REQUIRED WORK:
What you give back should be exactly the opening lines of the data, ending with the line that contains "assert (Hclean : Forall clean_line out)." and including it.

Stored items
[Start of Attachment]
(** What cleaning does to one page, whatever the recurring sets: the
    candidate keeps the page number, and its text is a contiguous run
    [lines[i:j]] of the page's non-blank, trimmed lines joined by newlines;
    lines are never changed or reordered, and the text splits back into
    exactly that run. *)
Theorem candidate_lines (H F : gset str) (p : page) :
  page_number (candidate_of H F p) = page_number p
  /\ exists i j : nat,
       (i <= j <= length (nonblank_lines (text p)))%nat
       /\ text (candidate_of H F p)
          = join_lines (take (j - i) (drop i (nonblank_lines (text p))))
       /\ nonblank_lines (text (candidate_of H F p))
          = take (j - i) (drop i (nonblank_lines (text p)))
       /\ trimmed (text (candidate_of H F p)).
Proof.
  split; [reflexivity|].
  destruct (strip_recurring_edges_split (nonblank_lines (text p)) H F)
    as (pre & suf & E & _).
  set (lines := nonblank_lines (text p)) in *.
  set (out := _strip_recurring_edges lines H F) in *.
  assert (Eout : out = take (length pre + length out - length pre) (drop (length pre) lines)).
  { transitivity (take (length out) (drop (length pre) (pre ++ out ++ suf))).
    - now rewrite drop_app_length, take_app_length.
    - rewrite <- E. f_equal. lia. }
  assert (Hclean : Forall clean_line out).
  { rewrite Eout. apply Forall_take_drop, nonblank_lines_Forall. }
  exists (length pre), (length pre + length out)%nat.
  unfold candidate_of. cbn [text]. fold lines. fold out.
  rewrite (trimmed_strip _ (join_lines_trimmed out Hclean)).
  split; [rewrite E, !length_app; lia|].
  split; [now rewrite <- Eout|].
  split; [rewrite <- Eout; now apply nonblank_lines_join|].
  now apply join_lines_trimmed.
Qed.

(** ** What the key of a line and the classifier do not see *)

Lemma lower_char_idem c : lower_char (lower_char c) = lower_char c.
Proof. each_char c. Qed.

Lemma lower_idem (s : str) : lower (lower s) = lower s.
Proof.
  unfold lower. rewrite map_map. apply map_ext. intros c. apply lower_char_idem.
Qed.

Lemma lower_app (a b : str) : lower (a ++ b) = lower a ++ lower b.
Proof. apply map_app. Qed.

Lemma lstrip_lower (s : str) : lstrip (lower s) = lower (lstrip s).
Proof.
  unfold lstrip. induction s as [|c r IH]; [reflexivity|].
  simpl. rewrite isspace_lower_char. destruct (isspace c); [exact IH | reflexivity].
Qed.

Lemma rstrip_lower (s : str) : rstrip (lower s) = lower (rstrip s).
Proof.
  unfold rstrip, drop_while_end.
  assert (E : rev (lower s) = lower (rev s)) by (unfold lower; now rewrite map_rev).
  rewrite E. change (drop_while isspace (lower (rev s))) with (lstrip (lower (rev s))).
  rewrite lstrip_lower. unfold lower. now rewrite map_rev.
Qed.

Lemma strip_lower (s : str) : strip (lower s) = lower (strip s).
Proof. unfold strip. now rewrite lstrip_lower, rstrip_lower. Qed.

Lemma forallb_isspace_lower (s : str) : forallb isspace (lower s) = forallb isspace s.
Proof.
  induction s as [|c r IH]; [reflexivity|]. simpl. now rewrite isspace_lower_char, IH.
Qed.

Lemma drop_while_app {A} (f : A -> bool) (a b : list A) :
  drop_while f (a ++ b)
  = match drop_while f a with [] => drop_while f b | t => t ++ b end.
Proof.
  induction a as [|x a IH]; [reflexivity|]. simpl. destruct (f x); [exact IH | reflexivity].
Qed.

(** Whitespace around a string does not change what [strip] returns. *)
Lemma strip_app_space (w1 s w2 : str) :
  forallb isspace w1 = true -> forallb isspace w2 = true ->
  strip (w1 ++ s ++ w2) = strip s.
Proof.
  intros H1 H2. unfold strip, lstrip, rstrip.
  rewrite drop_while_all by exact H1. rewrite drop_while_app.
  destruct (drop_while isspace s) as [|c t] eqn:E.
  - apply drop_while_nil_iff in H2. now rewrite H2.
  - now apply drop_while_end_all.
Qed.

Lemma lower_sub_ws_from b (s : str) : lower (sub_ws_from b s) = sub_ws_from b (lower s).
Proof.
  revert b. induction s as [|c r IH]; intros b; [reflexivity|].
  simpl. rewrite isspace_lower_char.
  destruct (isspace c), b; simpl; unfold lower in IH; now rewrite IH.
Qed.

Lemma sub_ws_from_space b (w : str) :
  forallb isspace w = true -> forallb isspace (sub_ws_from b w) = true.
Proof.
  revert b. induction w as [|c r IH]; intros b H; [reflexivity|].
  simpl in *. apply andb_true_iff in H as [Hc Hr]. rewrite Hc.
  destruct b; simpl; now rewrite IH.
Qed.

Lemma sub_ws_from_app_space_l b (w s : str) :
  w <> [] -> forallb isspace w = true ->
  exists w', forallb isspace w' = true /\ sub_ws_from b (w ++ s) = w' ++ sub_ws_from true s.
Proof.
  revert b. induction w as [|c r IH]; intros b Hne H; [congruence|].
  simpl in H. apply andb_true_iff in H as [Hc Hr]. simpl. rewrite Hc.
  destruct r as [|d r'].
  - destruct b; [now exists [] | now exists [SP]].
  - destruct (IH true ltac:(discriminate) Hr) as (w' & Hw' & E).
    destruct b; [exists w' | exists (SP :: w')]; rewrite E; auto.
Qed.

Lemma sub_ws_from_app_space_r b (r : str) c (w : str) :
  isspace c = false ->
  sub_ws_from b ((r ++ [c]) ++ w) = sub_ws_from b (r ++ [c]) ++ sub_ws_from false w.
Proof.
  intros Hc. revert b. induction r as [|d r IH]; intros b; simpl.
  - now rewrite Hc.
  - destruct (isspace d), b; simpl; now rewrite IH.
Qed.

Lemma sub_ws_from_trimmed b (t : str) : trimmed t -> sub_ws_from b t = sub_ws t.
Proof.
  intros T. destruct b; [|reflexivity]. destruct t as [|c r]; [reflexivity|].
  unfold sub_ws. simpl. now rewrite (trimmed_head _ _ T).
Qed.

(** Collapsing whitespace and stripping commute. *)
Lemma strip_sub_ws (x : str) : strip (sub_ws x) = sub_ws (strip x).
Proof.
  destruct (strip_split x) as (w1 & w2 & E & H1 & H2).
  pose proof (strip_trimmed x) as T.
  assert (Hcase : strip x = [] \/ exists r c, strip x = r ++ [c])
    by (destruct (strip x) using rev_ind; eauto).
  destruct Hcase as [Et | (r & c & Et)]; rewrite Et in *.
  - apply strip_nil_iff. apply sub_ws_from_space.
    rewrite E. simpl. now rewrite forallb_app, H1, H2.
  - pose proof (trimmed_last r c T) as Hc.
    assert (Hmid : forall b, sub_ws_from b ((r ++ [c]) ++ w2)
                             = sub_ws (r ++ [c]) ++ sub_ws_from false w2).
    { intros b. now rewrite sub_ws_from_app_space_r, (sub_ws_from_trimmed b _ T). }
    pose proof (sub_ws_from_space false w2 H2) as H2'.
    rewrite <- (trimmed_strip _ (sub_ws_trimmed _ T)).
    rewrite E. unfold sub_ws at 1. destruct w1 as [|a w1].
    + simpl app. rewrite Hmid.
      apply (strip_app_space [] (sub_ws (r ++ [c])) (sub_ws_from false w2) eq_refl H2').
    + destruct (sub_ws_from_app_space_l false (a :: w1) ((r ++ [c]) ++ w2)
                  ltac:(discriminate) H1) as (w' & Hw' & ->).
      rewrite Hmid. now apply strip_app_space.
Qed.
[End of Attachment]
OUTPUT BELOW:
(** What cleaning does to one page, whatever the recurring sets: the
    candidate keeps the page number, and its text is a contiguous run
    [lines[i:j]] of the page's non-blank, trimmed lines joined by newlines;
    lines are never changed or reordered, and the text splits back into
    exactly that run. *)
Theorem candidate_lines (H F : gset str) (p : page) :
  page_number (candidate_of H F p) = page_number p
  /\ exists i j : nat,
       (i <= j <= length (nonblank_lines (text p)))%nat
       /\ text (candidate_of H F p)
          = join_lines (take (j - i) (drop i (nonblank_lines (text p))))
       /\ nonblank_lines (text (candidate_of H F p))
          = take (j - i) (drop i (nonblank_lines (text p)))
       /\ trimmed (text (candidate_of H F p)).
Proof.
  split; [reflexivity|].
  destruct (strip_recurring_edges_split (nonblank_lines (text p)) H F)
    as (pre & suf & E & _).
  set (lines := nonblank_lines (text p)) in *.
  set (out := _strip_recurring_edges lines H F) in *.
  assert (Eout : out = take (length pre + length out - length pre) (drop (length pre) lines)).
  { transitivity (take (length out) (drop (length pre) (pre ++ out ++ suf))).
    - now rewrite drop_app_length, take_app_length.
    - rewrite <- E. f_equal. lia. }
  assert (Hclean : Forall clean_line out).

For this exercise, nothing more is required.